INSTRUCTIONS FOR THE TASK:
Wherever "Require" appears in a line of the listing, that line should be returned.

DATA SHOWN:
(* ===== verification/SigV4.v ===== *)
(** * AWS Signature Version 4

    [fleet/gateway/sigv4.go].  The path encoder of minio-go
    ([s3utils.EncodePath]) is a parameter; the hashes are the executable ones
    of [Digest].  The key lookup is a state-passing function, because the
    gateway's own lookup fills a cache. *)

From S2P Require Import Prelude GoStrings GoText Digest GoTime GoNet.
From Stdlib Require Import Ascii.
Open Scope go_scope.

Definition maxClockSkew : Z := 15 * Minute.
Definition signV4Algorithm : string := "AWS4-HMAC-SHA256".
Definition scopeTerminator : string := "aws4_request".
Definition streamingPrefix : string := "STREAMING-".
Definition contentSHAHeader : string := "x-amz-content-sha256".
Definition dateHeader : string := "x-amz-date".
Definition hostHeader : string := "host".
Definition decoySecret : string := "0000000000000000000000000000000000000000".

Inductive AuthErr :=
| ErrMalformedAuthorization
| ErrInvalidAccessKeyID
| ErrSignatureDoesNotMatch
| ErrRequestTimeTooSkewed
| ErrUnsignedAmzHeader
| ErrMalformedQuery
| ErrStreamingUnsupported.

#[export] Instance AuthErr_eq_dec : EqDecision AuthErr.
Proof. solve_decision. Defined.

(** ** The Authorization header *)

Record authParts := mkParts { p_credential : string; p_signed : list string; p_sig : string }.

EXPECTED OUTPUT:
From S2P Require Import Prelude GoStrings GoText Digest GoTime GoNet.
From Stdlib Require Import Ascii.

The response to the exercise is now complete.